### [Work request]
Reproduce the listing below verbatim.

### [Supplied entries]
(** ** Octave displacement and direction *)

Section Octave.

Context {F : Type} `{FloatOps F}.

Lemma octave_displacement_cases (note : Z) (g : Globals F) :
  0 <= note <= 127 ->
  exists r s,
    apply_octave_displacement note g = Some (r, set_rng_state s g) /\
    (exists shift,
       r = Z.max 0 (Z.min 127 (note + shift)) /\
       (shift = 0 \/ shift = 12 \/ shift = -12 \/
        ((range_param g <? flit 1 2)%fl = false /\
         (shift = 24 \/ shift = -24)))) /\
    ((range_param g <? flit 1 10)%fl = true ->
     r = note /\ s = rng_state g).
Proof.
  intros Hnote.
  cbv beta iota delta [apply_octave_displacement bind gets ret random_float
                        xorshift32].
  cbn [rng_state set_rng_state].
  destruct (range_param g <? flit 1 10)%fl eqn:Hlow.
  { exists note, (rng_state g). rewrite set_rng_state_same.
    split; [reflexivity|]. split; [|auto].
    exists 0. split; [lia | auto]. }
  match goal with
  | |- context [if ?b then (fun g0 => Some (note, g0)) else _] =>
      destruct b;
        [ eexists note, _; split; [reflexivity|];
          split; [exists 0; split; [lia | auto] | discriminate] |]
  end.
  destruct (range_param g <? flit 1 2)%fl eqn:Hhalf;
    cbn [rng_state set_rng_state];
    repeat match goal with
    | |- context [if ?b then _ else _] => destruct b
    end;
    (eexists _, _; split; [reflexivity|]; split; [|discriminate]);
    rewrite Z.mod_small by lia;
    eexists; (split; [reflexivity|]); auto 6.
Qed.

(** X13. [apply_octave_displacement] returns the note itself or the note
    moved by one or two octaves and clamped to 0..127, two octaves only
    when the energy-adjusted RANGE WIDTH is at least 0.5. Below 0.1 it
    returns the note without drawing a random number. For notes between
    24 and 103 the clamp never acts, so the pitch class is kept; nearer
    to the ends of the MIDI range a displaced note can land on 0 or 127
    instead. *)
Theorem octave_displacement_shape (note : Z) (g : Globals F) :
  0 <= note <= 127 ->
  exists r s,
    apply_octave_displacement note g = Some (r, set_rng_state s g) /\
    (exists shift,
       r = Z.max 0 (Z.min 127 (note + shift)) /\
       (shift = 0 \/ shift = 12 \/ shift = -12 \/
        ((range_param g <? flit 1 2)%fl = false /\
         (shift = 24 \/ shift = -24)))) /\
    ((range_param g <? flit 1 10)%fl = true ->
     r = note /\ s = rng_state g) /\
    (24 <= note <= 103 -> (r - note) mod 12 = 0).
Proof.
  intros Hnote.
  destruct (octave_displacement_cases note g Hnote)
    as (r & s & Hrun & (shift & Hr & Hshift) & Hlow).
  exists r, s. split; [exact Hrun|]. split; [eauto|]. split; [exact Hlow|].
  intros Hmid. subst r.
  destruct Hshift as [->|[->|[->|[_ [->| ->]]]]];
    rewrite Z.max_r, Z.min_r by lia.
  - now replace (note + 0 - note) with 0 by ring.
  - now replace (note + 12 - note) with 12 by ring.
  - now replace (note + -12 - note) with (-12) by ring.
  - now replace (note + 24 - note) with 24 by ring.
  - now replace (note + -24 - note) with (-24) by ring.
Qed.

### [Answer space]
(** ** Octave displacement and direction *)

Section Octave.

Context {F : Type} `{FloatOps F}.

Lemma octave_displacement_cases (note : Z) (g : Globals F) :
  0 <= note <= 127 ->
  exists r s,
    apply_octave_displacement note g = Some (r, set_rng_state s g) /\
    (exists shift,
       r = Z.max 0 (Z.min 127 (note + shift)) /\
       (shift = 0 \/ shift = 12 \/ shift = -12 \/
        ((range_param g <? flit 1 2)%fl = false /\
         (shift = 24 \/ shift = -24)))) /\
    ((range_param g <? flit 1 10)%fl = true ->
     r = note /\ s = rng_state g).
Proof.
  intros Hnote.
  cbv beta iota delta [apply_octave_displacement bind gets ret random_float
                        xorshift32].
  cbn [rng_state set_rng_state].
  destruct (range_param g <? flit 1 10)%fl eqn:Hlow.
  { exists note, (rng_state g). rewrite set_rng_state_same.
    split; [reflexivity|]. split; [|auto].
    exists 0. split; [lia | auto]. }
  match goal with
  | |- context [if ?b then (fun g0 => Some (note, g0)) else _] =>
      destruct b;
        [ eexists note, _; split; [reflexivity|];
          split; [exists 0; split; [lia | auto] | discriminate] |]
  end.
  destruct (range_param g <? flit 1 2)%fl eqn:Hhalf;
    cbn [rng_state set_rng_state];
    repeat match goal with
    | |- context [if ?b then _ else _] => destruct b
    end;
    (eexists _, _; split; [reflexivity|]; split; [|discriminate]);
    rewrite Z.mod_small by lia;
    eexists; (split; [reflexivity|]); auto 6.
Qed.

(** X13. [apply_octave_displacement] returns the note itself or the note
    moved by one or two octaves and clamped to 0..127, two octaves only
    when the energy-adjusted RANGE WIDTH is at least 0.5. Below 0.1 it
    returns the note without drawing a random number. For notes between
    24 and 103 the clamp never acts, so the pitch class is kept; nearer
    to the ends of the MIDI range a displaced note can land on 0 or 127
    instead. *)
Theorem octave_displacement_shape (note : Z) (g : Globals F) :
  0 <= note <= 127 ->
  exists r s,
    apply_octave_displacement note g = Some (r, set_rng_state s g) /\
    (exists shift,
       r = Z.max 0 (Z.min 127 (note + shift)) /\
       (shift = 0 \/ shift = 12 \/ shift = -12 \/
        ((range_param g <? flit 1 2)%fl = false /\
         (shift = 24 \/ shift = -24)))) /\
    ((range_param g <? flit 1 10)%fl = true ->
     r = note /\ s = rng_state g) /\
    (24 <= note <= 103 -> (r - note) mod 12 = 0).
Proof.
  intros Hnote.
  destruct (octave_displacement_cases note g Hnote)
    as (r & s & Hrun & (shift & Hr & Hshift) & Hlow).
  exists r, s. split; [exact Hrun|]. split; [eauto|]. split; [exact Hlow|].
  intros Hmid. subst r.
  destruct Hshift as [->|[->|[->|[_ [->| ->]]]]];
    rewrite Z.max_r, Z.min_r by lia.
  - now replace (note + 0 - note) with 0 by ring.
  - now replace (note + 12 - note) with 12 by ring.
  - now replace (note + -12 - note) with (-12) by ring.
  - now replace (note + 24 - note) with 24 by ring.
  - now replace (note + -24 - note) with (-24) by ring.
Qed.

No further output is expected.